After Nathan Rownd is injured in a tractor accident, his daughter, Virginia, leaves her suburban life and returns to Tenney's Landing with her teenage son to work the family farm. She struggles with the long periods of separation from her husband and begrudgingly relearns the insistent, exhausting cadence of farm chores. But when Nathan decides to sell the farm, Virginia realizes how deep her connection to the land is and begins to question who she is and where she belongs.

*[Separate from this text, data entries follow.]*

(** * scripts/diff_l10n_branches.py: outdated-localization report

    A shallow embedding of the script that compares two l10n milestone
    branches and prints a markdown issue body, together with the
    properties stated about it.

    Layout of the development:
    - [Py]: the Python text primitives the script calls
      ([bytes.strip], [bytes.decode], [str.strip], [str.split],
      [str.splitlines], [str.replace], [str.startswith], [str(int)]);
    - [Jinja]: the fragment of the jinja2 template language used by
      [ISSUE_TEMPLATE], as an interpreter over template nodes;
    - the script itself, in a state-and-exception monad over the three
      module-level lists, with [subprocess] as the interface to git;
    - the vocabulary of the statements and a few sample repositories;
    - the theorems: one line at a time, the whole pass, the report;
    - further properties of the text primitives, of the pass, of a whole
      run and of the report. *)

From Stdlib Require Import List String Ascii Bool Arith NArith ZArith Lia.
From Stdlib.Strings Require Import Byte.
From Stdlib Require Import DecimalString.
Import ListNotations.

Set Implicit Arguments.
Set Warnings "-register-all,-abstract-large-number".

(* ================================================================== *)
(** * Python text primitives *)

Module Py.

Local Open Scope N_scope.

(** A Python [str] is a sequence of Unicode code points, a Python [bytes]
    a sequence of octets. *)
Definition str := list N.
Definition bytes := list byte.

(** Source literals are ASCII; [u] reads one as a [str], [b] as [bytes]. *)
Definition u (s : string) : str := map N_of_ascii (list_ascii_of_string s).
Definition b (s : string) : bytes := list_byte_of_string s.

Definition str_eqb (s t : str) : bool :=
  if list_eq_dec N.eq_dec s t then true else false.

(** [Py_UNICODE_ISSPACE]: the characters [str.strip] and [str.split]
    treat as whitespace. *)
Definition isspace (c : N) : bool :=
  ((9 <=? c) && (c <=? 13)) || ((28 <=? c) && (c <=? 32))
  || (c =? 133) || (c =? 160) || (c =? 5760)
  || ((8192 <=? c) && (c <=? 8202))
  || (c =? 8232) || (c =? 8233) || (c =? 8239) || (c =? 8287)
  || (c =? 12288).

(** The characters [str.splitlines] treats as line boundaries. *)
Definition islinebreak (c : N) : bool :=
  ((10 <=? c) && (c <=? 13)) || ((28 <=? c) && (c <=? 30))
  || (c =? 133) || (c =? 8232) || (c =? 8233).
(** * Document text extraction and message content processing

    A shallow embedding of [src/common/document_parsers.py] and of the
    message helpers of [src/react_agent/utils.py].

    Python values are modelled as follows.
    - [str] is a list of Unicode code points ([pystr]); [bytes] is a
      [list byte].
    - A raised exception is an [exn] (its class and the text [str(e)]
      gives); a Python expression that may raise evaluates to a [result].
      Only classes derived from [Exception] are modelled: interpreter
      signals such as [KeyboardInterrupt] are outside the model.
    - A [dict] is a [gmap] keyed by strings; message objects live in a
      store keyed by object identity, so aliasing is visible. *)

From Stdlib Require Import NArith List String Lia.
From Stdlib Require Import Strings.Byte.
From stdpp Require Import gmap strings list.

(** ** Strings *)

Module Str.
Local Open Scope N_scope.

Definition codepoint := N.
Definition pystr := list codepoint.
Definition bytes := list byte.

Definition in_range (lo hi : N) (b : byte) : bool :=
  (lo <=? Byte.to_N b) && (Byte.to_N b <=? hi).

(** The six payload bits of a continuation byte. *)
Definition low6 (b : byte) : N := N.land (Byte.to_N b) 0x3F.

(** [bytes.decode("utf-8")] with the default strict error handler:
    [None] stands for [UnicodeDecodeError].  Over-long forms, surrogates
    and values above U+10FFFF are rejected, as the codec does. *)
Fixpoint utf8_decode (bs : bytes) : option pystr :=
  match bs with
  | [] => Some []
  | b0 :: r0 =>
    let n0 := Byte.to_N b0 in
    if n0 <? 0x80 then cons n0 <$> utf8_decode r0
    else if n0 <? 0xC2 then None
    else if n0 <? 0xE0 then
      match r0 with
      | b1 :: r1 =>
        if in_range 0x80 0xBF b1
        then cons (N.lor (N.shiftl (N.land n0 0x1F) 6) (low6 b1))
               <$> utf8_decode r1
        else None
      | _ => None
      end
    else if n0 <? 0xF0 then
      match r0 with
      | b1 :: b2 :: r2 =>
        let lo := if n0 =? 0xE0 then 0xA0 else 0x80 in
        let hi := if n0 =? 0xED then 0x9F else 0xBF in
        if in_range lo hi b1 && in_range 0x80 0xBF b2
        then cons (N.lor (N.shiftl (N.land n0 0x0F) 12)
                     (N.lor (N.shiftl (low6 b1) 6) (low6 b2)))
               <$> utf8_decode r2
        else None
      | _ => None
      end
    else if n0 <? 0xF5 then
      match r0 with
      | b1 :: b2 :: b3 :: r3 =>
        let lo := if n0 =? 0xF0 then 0x90 else 0x80 in
        let hi := if n0 =? 0xF4 then 0x8F else 0xBF in
        if in_range lo hi b1 && in_range 0x80 0xBF b2
           && in_range 0x80 0xBF b3
        then cons (N.lor (N.shiftl (N.land n0 0x07) 18)
                     (N.lor (N.shiftl (low6 b1) 12)
                        (N.lor (N.shiftl (low6 b2) 6) (low6 b3))))
               <$> utf8_decode r3
        else None
      | _ => None
      end
    else None
  end.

Catherine Tudish's writing is a tribute to small-town America. In simple, elegant prose she captures the rhythms of everyday life and the moments of truth and transformation that are found there. American Cream is a tender and wise novel by a writer of unusual sensitivity and grace.
PUBLISHERS WEEKLY
Tudish returns to the rural Pennsylvania depicted in her debut story collection, Tenney's Landing, in this restrained novel about a woman reconnecting with her past. The story follows Virginia Rownd, who is grappling with her mother's death and her father Nathan's quick remarriage. Six months after the wedding, Nathan is injured in a tractor accident, and Virginia is called upon to pitch in on the family farm for the summer. A reluctant Virginia drags her 13-year old son, Randall, along and leaves husband Rob in suburban Maryland. On the farm, she hays and milks the cows while attempting to get along with her recalcitrant new stepmother, Lydia. In addition, Virginia reconnects with the townspeople, most notably her ex-boyfriend West Moffat, and friend Hennis "Henny" Eastman, now in a wheelchair. An additional story line involves Irene, a troubled girl from a broken home whom Randall befriends and Virginia attempts to save, with mixed results. Tudish portrays a realistic world, yet Virginia's abrupt transformation, brought on when her father contemplates selling the farm, is at odds with the novel's unhurried pace. Readers who enjoyed the story collection will appreciate this return journey.